В цитируемом интервью писатель и критик обнаруживают отчетливый интертекстуальный ракурс – ищут ответы на вопросы о «телеологическом характере» (с. 152) культуры, об «идеологических и стилистических канонах» (с. 153) литературы, о «догмах соцреализма» (с. 153), о «позитивной программе» и «положительном герое» (с. 153) русской литературы, о русском национальном характере, о творчестве Маяковского и Солженицына, о морализаторстве «даже хороших вещей деревенщиков» (с. 153) и др. В итоге заслугу Синявского перед русской литературой Вайль определяет тем, что «имени – или именам – Синявского-Терца больше, чем кому-либо, отечественная словесность обязана ощущением легкости и дерзости» (с. 153), что именно благодаря ему современный русский писатель избавился от «обязательной роли наставника народов и властителя дум» (с. 153), а современный читатель освободился «от подхода к книге как учебнику жизни» (с. 153).
Хотя и оторвано от текстов писателя, но Синявский-Терц представлен Вайлем «патриотом, русофилом и почвенником» (с. 152), одновременно – закрепившимся в сознании публики «западником», сумевшим поместить «русскую традицию во всемирный контекст», писателем-аморалистом, «антиподом» Солженицына, в конечном счете – «апостолом фантастики, гиперболы и гротеска» (с. 143).
Таким образом, можно заключить, что эссе Вайля интертекстуально в различных направлениях и ракурсах. В основе своей оно базируется на интервью, взятом несколько лет назад у Синявского, но не опубликованном ранее, и теперь погруженном в рассказ о прощании с писателем. Фактически Вайль смешивает жанровые каноны эссе и интервью, размывает их конститутивные признаки. При этом синтетическая форма новообразования дополнена присущей критику и публицисту стилистикой журналистской документальности, репортерской отчетности, пронизанных фактографией и цифрами, документальными (= архивными) свидетельствами и обильным цитированием текстов (г.о. публицистических, даже справочных). Текст фрагментирован и делокализован. Вайль микширует различные приемы публицистических стратегий, на их пересечении пытаясь воссоздавать образ неоднозначного, дву- (много-) составного облика и характера литературоведа Синявского и писателя Терца. Собственные дневники, архивы, ранние интервью Вайль адаптирует к эссеистическим тактикам, порождая пограничный полижанр, призванный «популяризировать искусство и литературу» (с. 4). Интертекстуальная компонента эссе Вайля значительно ослаблена в сравнении с художественными тексами его героев (Бродского, Терца, Довлатова и др.) – публицистика критика не дает богатого материала к выявлению принципов интертекстуального взаимодействия.

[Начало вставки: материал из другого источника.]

(** ** Words and frames *)

Lemma words_frame_words f : frame_wf f → words_frame (frame_words f) = f.
Proof.
  destruct f as [sq tk ti id src ln fl rs d].
  intros (Hsq & Htk & Hti & Hid & Hsrc & Hln & Hfl & Hrs & Hd & Hb). simpl in *.
  unfold words_frame, frame_words, fits in *. simpl nth. cbn [f_seq f_t_kernel_ns f_t_ingest_ns f_can_id
    f_src_id f_len f_flags f_reserved f_data] in *.
  change (2 ^ 40) with 1099511627776. change (2 ^ 48) with 281474976710656.
  change (2 ^ 56) with 72057594037927936. pow_consts.
  f_equal; [zmod..|]. rewrite <- Hd. by apply le_bytes_value.
Qed.

Lemma words_frame_ticket pos f : frame_wf f → words_frame (ticket_words pos f) = set_seq pos f.
Proof.
  intros Hwf. rewrite <- (words_frame_words f Hwf) at 2. done.
Qed.

Lemma length_ticket_words pos f : length (ticket_words pos f) = kFrameWords.
Proof. done. Qed.

(** ** Rounding the capacity *)

Lemma pow_exponent_le k v : (k = 0 ∨ 2 ^ (k - 1) < v) → v <= 2 ^ 63 → k <= 63.
Proof.
  intros [->|Hlow] Hv; [lia|]. apply Z.nlt_ge. intros Hk.
  assert (2 ^ 63 <= 2 ^ (k - 1)) by (apply Z.pow_le_mono_r; lia). lia.
Qed.

Lemma round_up_loop_spec fuel k v :
  0 <= k → k + Z.of_nat fuel <= 64 → 1 <= v <= 2 ^ (k + Z.of_nat fuel) →
  v <= 2 ^ 63 → (k = 0 ∨ 2 ^ (k - 1) < v) →
  ∃ j, round_up_loop fuel (2 ^ k) v = Some (2 ^ j) ∧ k <= j <= 63 ∧
       v <= 2 ^ j ∧ (j = 0 ∨ 2 ^ (j - 1) < v).
Proof.
  revert k. induction fuel as [|fuel IH]; intros k Hk Hf Hv Hv63 Hlow; simpl.
  - replace (k + Z.of_nat 0) with k in Hv by lia.
    destruct (Z.ltb_spec (2 ^ k) v); [lia|]. exists k. split; [done|].
    split; [|split; [lia|done]]. split; [lia|].
    by apply (pow_exponent_le k v).
  - destruct (Z.ltb_spec (2 ^ k) v) as [Hlt|Hge].
    + assert (k < 63) as Hk63 by (apply (Z.pow_lt_mono_r_iff 2); lia).
      assert (u64 (2 ^ k ≪ 1) = 2 ^ (k + 1)) as ->.
      { rewrite Z.shiftl_mul_pow2 by lia. rewrite Z.pow_add_r by lia.
        apply u64_small. split; [lia|]. change (2 ^ 64) with (2 ^ 63 * 2 ^ 1).
        apply Z.mul_lt_mono_pos_r; [lia|]. apply Z.pow_lt_mono_r; lia. }
      destruct (IH (k + 1)) as (j & Hj); try lia.
      { by replace (k + 1 + Z.of_nat fuel) with (k + Z.of_nat (S fuel)) by lia. }
      { right. by replace (k + 1 - 1) with k by lia. }
      exists j. split; [apply Hj|]. split; [lia|apply Hj].
    + exists k. split; [done|]. split; [|split; [lia|done]]. split; [lia|].
      by apply (pow_exponent_le k v).
Qed.
(** One access of one thread, at once seen by all of them: the memory orders of the source
    are those of RingWeak. *)
Definition ring_step (s : RState) (e : REvent) : option RState :=
  match e with
  | EvPublish a frames =>
      match rs_prods s !! a, frames with
      | Some PIdle, _ :: _ =>
          if bool_decide (Forall frame_wf frames) then Some (take_tickets s a frames) else None
      | _, _ => None
      end
  | EvProd a => match rs_prods s !! a with Some p => prod_step s a p | None => None end
  | EvRead b => match rs_readers s !! b with Some r => Some (read_step s b r) | None => None end
  | EvAttach b =>
      match rs_readers s !! b with
      | Some r =>
          match r_phase r with
          | RIdle =>
              let o := oldest (rs_cap s) (rs_wpos s) in
              Some (set_reader s b (mkReader RIdle (mkCursor o 0) o []))
          | _ => None
          end
      | None => None
      end
  end.

(** [m] producers and [n] readers on a fresh ring. *)
Definition ring_init (r : Ring) (m n : nat) : RState :=
  mkRState (capacity_ r) (mask_ r) (write_pos_ r) (cells_ r) 0 0
           (replicate m PIdle) (replicate n (mkReader RIdle (mkCursor 0 0) 0 [])) [].

Definition ring_reachable (capacity : Z) (m n : nat) (s : RState) : Prop :=
  ∃ r, make_ring capacity = Some r ∧ reachable ring_step (ring_init r m n) s.

(** ** Invariant *)

(** Positions a producer holds a ticket for and has not published yet. *)
Definition owns (p : Producer) (pos : Z) : Prop :=
  match p with
  | PIdle => False
  | PClaim base i frames | PStore base i frames _ =>
      base + Z.of_nat i <= pos < base + Z.of_nat (length frames)
  end.

(** The position a producer is storing into its claimed cell. *)
Definition storing (p : Producer) (pos : Z) : Prop :=
  match p with PStore base i _ _ => pos = base + Z.of_nat i | _ => False end.

(** A producer's batch is the slice of the log its tickets name. *)
Definition batch_ok (log : list Frame) (p : Producer) : Prop :=
  match p with
  | PIdle => True
  | PClaim base i frames | PStore base i frames _ =>
      0 <= base ∧ (i < length frames)%nat ∧
      base + Z.of_nat (length frames) <= Z.of_nat (length log) ∧
      ∀ j, (j < length frames)%nat → log !!! (Z.to_nat base + j)%nat = frames !!! j
  end.

Definition seq_at (s : RState) (p : Z) : Z := c_seq (rs_cell s p).

(** What the sequence word of a cell can be, and what it says about the words. *)
Definition cell_inv (s : RState) (q : Z) : Prop :=
  length (c_words (rs_cell s q)) = kFrameWords ∧
  (seq_at s q = 0 ∨
   ∃ p, 0 <= p < Z.of_nat (length (rs_log s)) ∧ p mod rs_cap s = q mod rs_cap s ∧
        (seq_at s q = 2 * p + 1 ∨
         seq_at s q = 2 * p + 2 ∧ c_words (rs_cell s q) = ticket_words p (rs_log s !!! Z.to_nat p))).

(** A frame a reader returned is the logged frame of its own sequence number. *)
Definition out_ok (log : list Frame) (f : Frame) : Prop :=
  0 <= f_seq f < Z.of_nat (length log) ∧ f = set_seq (f_seq f) (log !!! Z.to_nat (f_seq f)).

Definition reader_inv (s : RState) (r : Reader) : Prop :=
  let n := next (r_cursor r) in
  0 <= r_start r ∧ 0 <= missed (r_cursor r) ∧
  n = r_start r + Z.of_nat (length (r_out r)) + missed (r_cursor r) ∧
  n <= Z.of_nat (length (rs_log s)) ∧
  Forall (out_ok (rs_log s)) (r_out r) ∧ Forall (λ f, r_start r <= f_seq f < n) (r_out r) ∧
  (∀ i j f g, (i < j)%nat → r_out r !! i = Some f → r_out r !! j = Some g → f_seq f < f_seq g) ∧
  match r_phase r with
  | RIdle => True
  | RCopy s1 words =>
      s1 = 2 * n + 2 ∧ (length words <= kFrameWords)%nat ∧ s1 <= seq_at s n ∧
      (seq_at s n = s1 →
       words = take (length words) (ticket_words n (rs_log s !!! Z.to_nat n)))
  | RLap => n + rs_cap s < Z.of_nat (length (rs_log s))
  end.

Record ring_inv (s : RState) : Prop := {
  ri_shape : ring_shape (rs_cap s) (rs_mask s) (rs_cells s);
  ri_wpos : rs_wpos s = Z.of_nat (length (rs_log s));
  ri_wf : Forall frame_wf (rs_log s);
  ri_batch : ∀ a p, rs_prods s !! a = Some p → batch_ok (rs_log s) p;
  ri_disj : ∀ a b pa pb pos, rs_prods s !! a = Some pa → rs_prods s !! b = Some pb →
            owns pa pos → owns pb pos → a = b;
  ri_cells : ∀ q, 0 <= q → cell_inv s q;
  ri_owned : ∀ a p pos, rs_prods s !! a = Some p → owns p pos →
             (storing p pos ∧ seq_at s pos = 2 * pos + 1) ∨
             (¬ storing p pos ∧ seq_at s pos < 2 * pos + 1);
  ri_words : ∀ a base i frames k, rs_prods s !! a = Some (PStore base i frames k) →
             let pos := base + Z.of_nat i in
             (k <= kFrameWords)%nat ∧
             take k (c_words (rs_cell s pos)) = take k (ticket_words pos (frames !!! i));
  ri_done : ∀ pos, 0 <= pos < Z.of_nat (length (rs_log s)) →
            2 * pos + 2 <= seq_at s pos ∨ ∃ a p, rs_prods s !! a = Some p ∧ owns p pos;
  ri_readers : ∀ b r, rs_readers s !! b = Some r → reader_inv s r;
  ri_incons : rs_incons s = 0
}.
Lemma weak_lap_inv r v :
  delivered fenced (w_mask s) (w_log s) r → next (r_cursor r) + w_cap s < N → 0 <= v <= N →
  delivered fenced (w_mask s) (w_log s)
    (mkReader RIdle (lap (oldest (w_cap s) v) (r_cursor r)) (r_start r) (r_out r)).
Proof.
  intros (H1 & H2 & H3 & H4 & H5 & H6 & H7) Hlap Hv. pose proof (oldest_bounds v Hv).
  pose proof (shape_bounds (wi_shape _ _ Hinv)). unfold weak_bound, log_bound in Hb.
  assert (∃ d, 0 < d ∧ next (r_cursor r) + d <= N ∧
               lap (oldest (w_cap s) v) (r_cursor r) = mkCursor (next (r_cursor r) + d) (missed (r_cursor r) + d))
    as (d & Hd & Hle & ->).
  { unfold lap. rewrite Z.gtb_ltb. case_match; zbool; [exists (oldest (w_cap s) v - next (r_cursor r))|exists 1];
      (split; [lia|]; split; [lia|]; f_equal; unwrap; lia). }
  unfold delivered. simpl. split_and!; try done; [lia..|].
  eapply Forall_impl; [exact H6|]. simpl. intros; lia.
Qed.
End Readers.

Lemma weak_read_inv fenced s b r tv t s' :
  weak_inv fenced s → weak_bound s → w_readers s !! b = Some (r, tv) → weak_read s b r t tv = Some s' →
  weak_inv fenced s'.
Proof.
  intros Hinv Hb Hl. pose proof (wi_readers _ _ Hinv b r tv Hl) as Hr. pose proof (wi_incons _ _ Hinv) as Hi.
  pose proof Hr as (Hok & Hd & Hp). unfold weak_read. destruct (r_phase r) as [|s1 words|] eqn:Hph.
  - destruct (readable_msg _ _ _ _) as [m|] eqn:Hm; [|done].
    pose proof (weak_first_inv fenced s Hinv r tv t m Hr Hph Hm) as Hfirst. simpl in Hfirst.
    pose proof (tv_load_grows true (LSeq (w_index s (next (r_cursor r)))) t m tv Hok) as Hg.
    repeat case_match; zbool; intros [= <-]; apply weak_inv_reader; try done; apply (reader_goto _ _ _ _ tv);
      try done; apply Hfirst; lia.
  - destruct (Nat.ltb_spec (length words) kFrameWords) as [Hlt|Hfull].
    + destruct (readable_msg _ _ _ _) as [m|] eqn:Hm; [|done]. intros [= <-].
      apply weak_inv_reader; [done| |done]. apply (reader_goto _ _ _ _ tv); [done|by apply tv_load_grows|].
      by apply (weak_copy_inv fenced s Hinv r tv).
    + destruct (readable_msg _ _ _ _) as [m|] eqn:Hm; [|done].
      destruct Hp as (-> & Hn & Hlen & _).
      destruct (weak_check_inv fenced s Hinv r tv t m _ words Hr Hph ltac:(lia) Hm)
        as (Hlap & ps & Hpl & Hw & Hps & Hfen).
      pose proof (fence_acquire_grows tv Hok) as Hg1.
      pose proof (tv_load_grows false (LSeq (w_index s (next (r_cursor r)))) t m _ (grows_ok _ _ Hg1)) as Hg2.
      pose proof (tv_grows_trans _ _ _ Hg1 Hg2) as Hg.
      destruct (Z.eqb_spec (m_val m) (2 * next (r_cursor r) + 2)) as [E|E]; simpl negb; cbv iota.
      * destruct ps as [|p0 ps]; [done|]. apply Forall_cons in Hps as Hps0. destruct Hps0 as [[Hp0 Ep0] _].
        assert (nth 0 words 0 = p0) as H0 by (rewrite Hw; done).
        destruct (Z.eqb_spec (nth 0 words 0) (next (r_cursor r))) as [En|En]; simpl negb; cbv iota; intros [= <-].
        -- apply weak_inv_reader; [done| |done]. split; [apply Hg|]. split; [|done].
           apply (weak_deliver_inv fenced s Hb r (p0 :: ps)); auto.
        -- apply weak_inv_reader; [done| |].
           ++ apply (reader_goto _ _ _ _ tv); [done..|]. apply (later_lapped fenced s Hinv _ p0); [|lia|done].
              by eapply next_nonneg.
           ++ intros Hf. exfalso. specialize (Hfen Hf E). apply Forall_cons in Hfen as [? _]. lia.
      * intros [= <-]. apply weak_inv_reader; [done| |done]. apply (reader_goto _ _ _ _ tv); [done..|].
        by apply Hlap.
  - destruct (readable_msg _ _ _ _) as [m|] eqn:Hm; [|done]. intros [= <-].
    apply weak_inv_reader; [done| |done]. split; [by apply tv_load_grows|]. split; [|done].
    apply (weak_lap_inv fenced); try done. by eapply weak_wpos.
Qed.
(* ===== verification/Samples.v ===== *)
(** * Samples: the bounded sample buffer and nearest-rank percentiles
      (src/src/samples.hpp, src/src/samples.cpp)

    [add] and [decimate] are the buffer operations; [samples_at] records at which
    arrival each retained value came, which is what the decimation theorem is
    about. Doubles are IEEE binary64 values of the Standard Library's
    [spec_float], so the index computation of [nearest_rank] runs as in the code. *)

From stdpp Require Import sorting.
From Stdlib Require Import SpecFloat.
From S2P Require Import Prelude Doubles.

(** ** Percentiles *)

Definition p50_ : spec_float := double_literal 50 100.
Definition p90_ : spec_float := double_literal 90 100.
Definition p99_ : spec_float := double_literal 99 100.
Definition p999_ : spec_float := double_literal 999 1000.

Definition rank_index (size : Z) (p : spec_float) : Z :=
  let idx := double_ceil (double_mul p (double_of size)) in
  let idx := if idx =? 0 then 1 else idx in
  if idx >? size then size else idx.

Definition nearest_rank (sorted : list Z) (p : spec_float) : Z :=
  match sorted with
  | [] => 0
  | _ => nth (Z.to_nat (rank_index (Z.of_nat (length sorted)) p - 1)) sorted 0
  end.

Record Percentiles := mkPercentiles {
  pc_count : Z;
  pc_min : Z;
  pc_max : Z;
  pc_mean : spec_float;
  pc_p50 : Z;
  pc_p90 : Z;
  pc_p99 : Z;
  pc_p999 : Z
}.

(** [Percentiles p;] *)
Definition percentiles_zero : Percentiles := mkPercentiles 0 0 0 (S754_zero false) 0 0 0 0.

(** Sorts the caller's vector in place: the sorted vector is returned too. The
    64-bit sum of the mean is exact as long as it fits, its overflow being
    undefined in the source. *)
Definition percentiles_of (values : list Z) : Percentiles * list Z :=
  match values with
  | [] => (percentiles_zero, [])
  | _ =>
      let v := merge_sort Z.le values in
      (mkPercentiles (Z.of_nat (length v)) (default 0 (head v)) (default 0 (last v))
         (double_div (double_of (fold_left Z.add v 0)) (double_of (Z.of_nat (length v))))
         (nearest_rank v p50_) (nearest_rank v p90_) (nearest_rank v p99_)
         (nearest_rank v p999_), v)
  end.

(** ** The buffer *)

Record Samples := mkSamples {
  values_ : list Z;
  s_capacity_ : Z;
  total_ : Z;
  stride_ : Z;
  seen_ : Z
}.

Definition make_samples (capacity : Z) : Samples :=
  mkSamples [] (if capacity =? 0 then 1 else capacity) 0 1 0.

(** [for (i = 0; i < size; i += 2) values_[out++] = values_[i]]. *)
Fixpoint every_second {A} (l : list A) : list A :=
  match l with
  | a :: _ :: l => a :: every_second l
  | l => l
  end.

Definition decimate (s : Samples) : Samples :=
  mkSamples (every_second (values_ s)) (s_capacity_ s) (total_ s) (u64 (stride_ s * 2)) (seen_ s).

Definition add (s : Samples) (value : Z) : Samples :=
  let s := mkSamples (values_ s) (s_capacity_ s) (u64 (total_ s + 1)) (stride_ s)
             (u64 (seen_ s + 1)) in
  if seen_ s <? stride_ s then s
  else
    let s := mkSamples (values_ s ++ [value]) (s_capacity_ s) (total_ s) (stride_ s) 0 in
    if Z.of_nat (length (values_ s)) >=? s_capacity_ s then decimate s else s.

Definition compute (s : Samples) : Percentiles :=
  let p := (percentiles_of (values_ s)).1 in
  mkPercentiles (total_ s) (pc_min p) (pc_max p) (pc_mean p) (pc_p50 p) (pc_p90 p) (pc_p99 p)
    (pc_p999 p).

(** The lines [write_csv] writes after its header line. *)
Definition csv_values (s : Samples) : list Z := values_ s.

(** ** Percentile lemmas *)

(** The four reported percentiles: the double used, the fraction it stands for and
    the field it is reported in. *)
Inductive percentile : spec_float → Z → Z → (Percentiles → Z) → Prop :=
  | at_p50 : percentile p50_ 50 100 pc_p50
  | at_p90 : percentile p90_ 90 100 pc_p90
  | at_p99 : percentile p99_ 99 100 pc_p99
  | at_p999 : percentile p999_ 999 1000 pc_p999.

(** The smallest integer not below [a * n / b]. *)
Definition ceil_frac (a b n : Z) : Z := - (- (a * n) / b).

(** Buffers whose index arithmetic is exact: any that fits in memory. *)
Definition rank_limit : Z := 2 ^ 40 - 1.

(** The doubles of the four fractions. *)
Lemma percentile_close p a b field :
  percentile p a b field → ∃ mp t, p = S754_finite false mp (- t) ∧ close_to a b mp t ∧ b <= 1000.
Proof.
  destruct 1; eexists _, 53; (split; [vm_compute; reflexivity|]); (split; [|lia]); constructor; simpl; lia.
Qed.

Lemma percentile_fraction p a b field : percentile p a b field → 0 < a <= b.
Proof. destruct 1; lia. Qed.

Lemma ceil_frac_bounds a b n : 0 < b → 0 < a <= b → 0 < n → 1 <= ceil_frac a b n <= n.
Proof. intros. unfold ceil_frac. Z.div_mod_to_equations. nia. Qed.

(** The IEEE product never moves the index. *)
Lemma rank_index_exact p a b field n :
  percentile p a b field → 0 < n <= rank_limit → rank_index n p = ceil_frac a b n.
Proof.
  intros Hp Hn. destruct (percentile_close _ _ _ _ Hp) as (mp & t & -> & Hc & Hb). unfold rank_limit in Hn.
  unfold rank_index. rewrite (fraction_ceil a b) by (done || lia). fold (ceil_frac a b n).
  pose proof (percentile_fraction _ _ _ _ Hp). pose proof (ceil_frac_bounds a b n).
  destruct (Z.eqb_spec (ceil_frac a b n) 0); [lia|]. destruct (Z.gtb_spec (ceil_frac a b n) n); lia.
Qed.
(** ** Witnesses *)

(** Two cells; a publish between two reads of one batch laps the reader inside it. *)
Definition lapping_calls : list (nat * RingFeed.Env) :=
  [(8%nat, RingFeed.mkEnv [[RingFeed.ROpPublish (map demo_frame [10; 11])];
                           [RingFeed.ROpPublish (map demo_frame [12; 13; 14])]] [] [])].

Lemma feed_delivers_log_witness :
  map f_seq (concat (pops lapping_calls (RingFeed.make demo_ring)).1) = [0; 3; 4] ∧
  Forall bus_frame (concat (pops lapping_calls (RingFeed.make demo_ring)).1).
Proof.
  split; [by vm_compute|].
  apply (feed_delivers_log lapping_calls (RingFeed.make demo_ring) [] 0).
  - split; [apply demo_ring_holds|]. split; [by split; [constructor|]|done].
  - split; [|done]. split; [apply (bool_decide_unpack _); by vm_compute|by vm_compute].
Defined.
Lemma length_records frames :
  Forall frame_wf frames → length (concat (map record_layout frames)) = (length frames * kRecordSize)%nat.
Proof.
  induction 1 as [|f l Hf _ IH]; [done|]. cbn [map concat length].
  rewrite length_app, record_layout_length by done. unfold kRecordSize in *. lia.
Qed.

(** Encoding the records one after the other fills the space reserved for them. *)
Lemma encode_records k done frames tail :
  Forall frame_wf frames → length done = (kHeaderSize + k * kRecordSize)%nat →
  length tail = (length frames * kRecordSize)%nat →
  fold_left encode_record (combine (seq k (length frames)) frames) (done ++ tail)
  = done ++ concat (map record_layout frames).
Proof.
  intros Hwf. revert k done tail. induction Hwf as [|f l Hf _ IH]; intros k dn tl Hd Ht.
  { by destruct tl. }
  cbn [length seq combine fold_left map concat].
  unfold encode_record at 2. cbn [fst snd]. rewrite <- Hd, take_app_length.
  cbn [length] in Ht. rewrite Nat.mul_succ_l in Ht.
  assert (kRecordSize <= length tl)%nat as Hle by lia.
  assert (slice (length dn) kRecordSize (dn ++ tl) = take kRecordSize tl) as ->
    by by apply slice_app_r.
  rewrite encode_frame_eq by (done || rewrite length_take; lia).
  rewrite <- drop_drop, drop_app_length, app_assoc.
  rewrite IH; [by rewrite <- app_assoc| |].
  - rewrite length_app, record_layout_length, Hd by done. unfold kRecordSize. lia.
  - rewrite length_drop. unfold kRecordSize in *. lia.
Qed.

Lemma encode_batch_bytes frames s :
  Forall frame_wf frames → Z.of_nat (length frames) <= kMaxCount →
  pending_ (encode_batch frames s) = batch_bytes frames ∧ pending_offset_ (encode_batch frames s) = 0.
Proof.
  intros Hwf Hn. unfold encode_batch. simpl. split; [|done].
  set (buf := resize _ _). assert (length buf = (kHeaderSize + length frames * kRecordSize)%nat) as Hb
    by apply length_resize.
  unfold kMaxCount in *. rewrite u32_small by (unfold fits; pow_consts; lia).
  rewrite encode_header_eq by (unfold kMaxCount; lia || rewrite length_take, Hb; lia).
  apply encode_records; [done|by rewrite header_layout_length|].
  rewrite length_drop, Hb. lia.
Qed.

Lemma length_batch_bytes frames :
  Forall frame_wf frames →
  length (batch_bytes frames) = (kHeaderSize + length frames * kRecordSize)%nat.
Proof.
  intros Hwf. unfold batch_bytes. by rewrite length_app, header_layout_length, length_records.
Qed.

(** ** Properties *)

(** Partial writes lose nothing. For any sequence of partial, blocked and interrupted
    writes, what the socket accepted is a prefix of what was unsent; [flush_pending]
    returns true exactly when it accepted all of it, leaving nothing pending, and
    [bytes_sent] grows by exactly the number of bytes accepted. Nothing else changes but
    the back-pressure counters. *)
Theorem flush_delivers answers s ok s' bytes :
  pending_wf s → fits 64 (counters_ s bytes_sent_) →
  flush_pending answers s = Some (ok, s', bytes) →
  (∃ rest, unsent s = bytes ++ rest ∧ if ok then rest = [] else rest ≠ []) ∧
  (ok = true → pending_ s' = [] ∧ pending_offset_ s' = 0) ∧
  counters_ s' bytes_sent_ = u64 (counters_ s bytes_sent_ + Z.of_nat (length bytes)) ∧
  same_but flush_counters s s'.
Proof. intros H1 H2 H3. by destruct (flush_spec _ _ _ _ _ H1 H2 H3). Qed.

(** [flush_pending] terminates: if no write fails and the socket has room at least as
    often as there are bytes left, it returns true, however often it would block or is
    interrupted in between. *)
Theorem flush_completes answers s :
  pending_wf s → Forall retryable answers →
  Z.of_nat (length (pending_ s)) - pending_offset_ s
    <= Z.of_nat (length (filter (λ a, 0 < sa_n a) answers)) →
  ∃ s' bytes, flush_pending answers s = Some (true, s', bytes).
Proof. apply flush_finishes. Qed.

(** [encode_batch] writes exactly the documented bytes: a header for the number of
    frames, then one 40-byte record per frame, whatever the buffer held before. *)
Theorem encode_batch_layout frames s :
  Forall frame_wf frames → Z.of_nat (length frames) <= kMaxCount →
  pending_ (encode_batch frames s)
  = header_layout (Z.of_nat (length frames)) ++ concat (map record_layout frames) ∧
  pending_offset_ (encode_batch frames s) = 0 ∧
  length (pending_ (encode_batch frames s)) = (16 + length frames * 40)%nat.
Proof.
  intros H1 H2. destruct (encode_batch_bytes frames s H1 H2) as [E1 E2].
  split; [exact E1|]. split; [exact E2|]. rewrite E1. by apply length_batch_bytes.
Qed.

(** ** Witnesses *)

Definition staged_egress : Egress :=
  encode_batch [make_gap 3 2 kConsumerOverrun 9] (make_egress (mkTuning 256 0 0)).

Definition slow_socket : list SendAnswer :=
  [mkSend 10 EOther 0 false false; mkSend (-1) EAgain 1 false false; mkSend (-1) EIntr 0 false false;
   mkSend 100 EOther 0 false false].

Lemma staged_pending_wf : pending_wf staged_egress.
Proof. split; vm_compute; split; congruence. Qed.

Lemma flush_delivers_witness :
  ∃ s', flush_pending slow_socket staged_egress = Some (true, s', pending_ staged_egress) ∧
        counters_ s' bytes_sent_ = 56 ∧ counters_ s' partial_writes_ = 1 ∧ pending_ s' = [].
Proof.
  destruct (flush_pending slow_socket staged_egress) as [[[ok s'] bytes]|] eqn:E;
    [|by exfalso; revert E; vm_compute].
  pose proof (flush_delivers _ _ _ _ _ staged_pending_wf ltac:(by vm_compute) E) as (_ & H2 & _).
  revert H2 E. vm_compute. intros H2 [= <- <- <-]. eexists. split; [reflexivity|]. done.
Defined.

Lemma flush_completes_witness :
  ∃ s' bytes, flush_pending (replicate 56 (mkSend 1 EOther 0 false false)) staged_egress
              = Some (true, s', bytes).
Proof.
  apply (flush_completes (replicate 56 (mkSend 1 EOther 0 false false)) staged_egress);
    [apply staged_pending_wf|apply (bool_decide_unpack _); by vm_compute|by vm_compute].
Defined.

Lemma encode_batch_layout_witness :
  length (pending_ (encode_batch [make_echo 1 2; make_echo 2 3] (make_egress (mkTuning 1 0 0)))) = 96%nat.
Proof.
  apply (encode_batch_layout [make_echo 1 2; make_echo 2 3]);
    [apply (bool_decide_unpack _); by vm_compute|unfold kMaxCount; simpl; lia].
Defined.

В эссе Вайля интертекст локален и точечен, поверхностная фактология, как правило, вытесняет глубинную филологию.
В жанре эссе Вайль не предлагал развернутых размышлений, не осмыслял описываемые события, но фиксировал их. Предлагал не мысль, а взгляд. По наблюдениям И. Толстого, «от размышлений о литературе, о чужих книгах Вайль с годами постепенно отходил <…> поворачиваясь, как он говорил, непосредственно “к жизни”»[25]. Именно поэтому интертекст обретал у Вайля характер внешний и визуализированный – эссе представало преимущественно в форме хроники событий. При этом в сложившееся суждение-вывод не следует вкладывать аксиологический акцент – речь идет о своеобразии эссеистической формы Петра Вайля, присущей популярному критику, публицисту, эссеисту.
Прав М. Эпштейн, когда утверждает, что эссеистическое начало «расщепляет художественную целостность и одновременно включается в целостность более высокого синтетического порядка»[26].
Елизавета Власова«Феномен Довлатова» в эссеистике Петра Вайля
Среди героев публицистики Петра Вайля Сергей Довлатов, можно предположить, – самый любимый персонаж. Вайль писал о Довлатове: «…был он рядом в течение двенадцати лет, с самого приезда и первого знакомства <…> Он был рядом все эти годы…»[27] Именно поэтому публицистика Вайля о Довлатове носит особый – весьма личностный и отчетливо субъективный – характер. И, как ни парадоксально, характер далеко не всегда дружеский.
Утверждение подобного рода может показаться странным, ведь сам Вайль называл Довлатова другом: «…не могу сказать, что мы были с Иосифом [Бродским] друзьями. <…> Вот с Довлатовым мы дружили…»[28] Между тем публицистика Вайля о Довлатове пронизана ощутимым подтекстом, вбирает в себя больше субъективных интенций (недосказанностей и двусмысленностей), чем любая статья о каком-либо ином литераторе.
При внимательном чтении можно заметить, что языковая стихия «довлатовских» статей Вайля отчетливо эксплицирует особый характер (вос)создания «феномена Довлатова» (с. 134)[29], обнаруживает тенденцию дихотомичных сужений критика о друге-прозаике.
В этом плане интертекстуальные пласты «довлатовской» публицистики Вайля позволяют отчетливее квалифицировать истинный смысл высказанных критиком сентенций, его (намеренно) субъективных и двусоставных (или двусмысленных?) суждений.
Статья Петра Вайля «Писатель для читателя» была написана в 2003 году как предисловие к книге Сергея Довлатова «Ремесло» (СПб.: Азбука-классика, 2003). Название статьи «Писатель для читателя» словно бы задает ракурс «демократической» направленности прозы Довлатова, ориентированной прежде всего на реципиента-читателя. И в традициях демотически ориентированной русской литературы Вайль, кажется, предлагает высоко положительную оценку. Однако любая похвала, которую вы(с)казывает критик, в тексте оборачивается своей противоположностью и легко прочитывается как хула (или разоблачение).
Уже первые строки статьи Вайля включают в себя слова-маркеры, которые вызывают сомнение в прямой аксиологичности критико-эссеистического текста, но наводят на мысль о сознательно вводимом в наррацию непрямом подтексте:
«Высота преданной читательской любви к Сергею Довлатову достигнута удивительно быстро, если вспомнить краткость его присутствия на общедоступной литературной поверхности <…> Миновали разные стадии признания. Вслед за первоначальным настороженным, потом острым интересом прошумел довлатовский бум – этот характерный русский любовный захлеб. Прошла влюбленность – заключен брак, когда уже не разобрать, где любовь, а где привычка…» (с. 134).
Каждая фраза Вайля двусоставна и, как следствие, двусмысленна:
«…достигнута удивительно быстро…» Разве? Достаточно вспомнить о начале творческого пути Довлатова и эмиграции. Далеко не быстро.
«…краткость его присутствия на общедоступной литературной поверхности…» Речь идет о жизни писателя или о его творчестве?
«…характерный русский любовный захлеб…» Каждое слово этой фразы – вместе и в отдельности – таит в себе иронию.